Wcześniej wypuszczą pewnie jeszcze wersję "300: Director's Special Uncut Edition Now With 50 Additional Spartans Only On HD-BluRay DVD Lol".
Dabliu - 28 Marca 2007, 14:55
It's raining 300 men
NURS - 28 Marca 2007, 15:17
dobrze, że nie 300 Rain Manów
Ixolite - 28 Marca 2007, 15:22
Słabe to
Gustaw G.Garuga - 28 Marca 2007, 19:48
Uśmiałem się. Z poczucia humoru Sasoriego, counta i Ixolite (dwuznaczność zamierzona )
elam - 28 Marca 2007, 20:08
a ja powiem, ze:
- Faramir mi wcale nie przeszkadzal, wrecz przeciwnie.

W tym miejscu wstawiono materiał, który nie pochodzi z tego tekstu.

(** * Octopus charging scanner: scoring, window selection, forecast tracking

    A shallow embedding of the numerical core of the scanner
    ([analyzer.py], [threshold_tuner.py], [forecast_evolution.py],
    [forecast_tracker.py]) and the properties its specification states.

    Conventions of the embedding:
    - a Python [float] is an exact rational [Q]; a Python [int] is a [Z];
    - a [datetime] is a [Z] number of microseconds, a [date] a [Z] day
      ordinal ([date.isoformat] is injective and its string order is the
      chronological order, so sorting by the ISO string is sorting by the
      ordinal);
    - a raised exception is the left summand of [result];
    - a [dict] keyed by timestamps or strings is a [gmap];
    - the wall clock ([datetime.now]) is an explicit argument. *)

From Stdlib Require Import ZArith QArith Qabs Qround Lia Lqa.
From stdpp Require Import gmap strings list sorting.

Local Open Scope Z_scope.

(** ** Python primitives *)
Module py.

Inductive exn : Type :=
| ValueError (msg : string)
| ZeroDivisionError
| IndexError
| StatisticsError.

Definition result (A : Type) : Type := (exn + A)%type.

Definition ret {A} (a : A) : result A := inr a.
Definition raise {A} (e : exn) : result A := inl e.
Definition bind {A B} (m : result A) (k : A -> result B) : result B :=
  match m with
  | inl e => inl e
  | inr a => k a
  end.

Definition Qltb (a b : Q) : bool := negb (Qle_bool b a).
Definition Qleb (a b : Q) : bool := Qle_bool a b.

(** [a / b] on numbers: raises on a zero divisor. *)
Definition div (a b : Q) : result Q :=
  if Qeq_bool b 0 then raise ZeroDivisionError else ret (a / b)%Q.

(** [int(x)]: truncation toward zero. *)
Definition int (x : Q) : Z := Z.quot (Qnum x) (Z.pos (Qden x)).

(** [round(x)]: nearest integer, ties to the even neighbour. *)
Definition round (x : Q) : Z :=
  let f := Qfloor x in
  let r := (x - inject_Z f)%Q in
  if Qltb r (1 # 2) then f
  else if Qltb (1 # 2) r then f + 1
  else if Z.even f then f else f + 1.

(** [round(x, ndigits)] for [ndigits >= 0]. *)
Definition round_nd (x : Q) (ndigits : Z) : Q :=
  (inject_Z (round (x * inject_Z (10 ^ ndigits))) / inject_Z (10 ^ ndigits))%Q.

(** [max(a, b)] and [min(a, b)]: the first argument wins a tie. *)
Definition max (a b : Q) : Q := if Qltb a b then b else a.
Definition min (a b : Q) : Q := if Qltb b a then b else a.

(** [max(xs)] and [min(xs)] of a list: an empty one is a [ValueError]. *)
Definition max_of (xs : list Q) : result Q :=
  match xs with
  | [] => raise (ValueError "max() arg is an empty sequence")
  | x :: r => ret (foldl max x r)
  end.
Definition min_of (xs : list Q) : result Q :=
  match xs with
  | [] => raise (ValueError "min() arg is an empty sequence")
  | x :: r => ret (foldl min x r)
  end.

(** [sum(xs)]: left fold from [0]. *)
Definition sum (xs : list Q) : Q := foldl Qplus 0%Q xs.

Definition len {A} (l : list A) : Z := Z.of_nat (length l).

(** The arithmetic mean [sum(xs) / len(xs)] of a non-empty list, for the
    statements. *)
Definition mean (xs : list Q) : Q := (sum xs / inject_Z (len xs))%Q.

(** A slice bound [i] of a sequence of length [n], as [l[i:...]] reads it. *)
Definition clamp (n i : Z) : Z :=
  if i <? 0 then Z.max 0 (n + i) else Z.min i n.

- film jest wierny komiksowi, ok, to tez mi nie przeszkadza. historie znam kiepsko i dlatego nic mi specjalnie nie zgrzyta, bo nie wiem, co mialoby... wiec sie podobalo
- tylko strasznie jest ten film polityczny. no jedna wielka aluzja do walki amerykanow na dalekim wschodzie.
szczyt kamuflazu propagandowego - ekranizacja komiksu
Ziuta - 28 Marca 2007, 20:20
A to nie jest tak, że zdrowa, demokratyczna i otwarta Sparta (antyczno-oświeceniowe korzenie EU!) ściera się z homofobiczną, faszystowską i Gospodin znajet jaką jeszcze Persją.
Albo 300 to afirmacja kultury obrazkowej, postmodernizmu i fotoszopa.
Albo po prostu zgubili w montażu ostatnią scenę – ciężko Spartiata wczołguje się między załomy skalne, a tam za biurkiem siedzi John Cleese i mówi "and now for something different"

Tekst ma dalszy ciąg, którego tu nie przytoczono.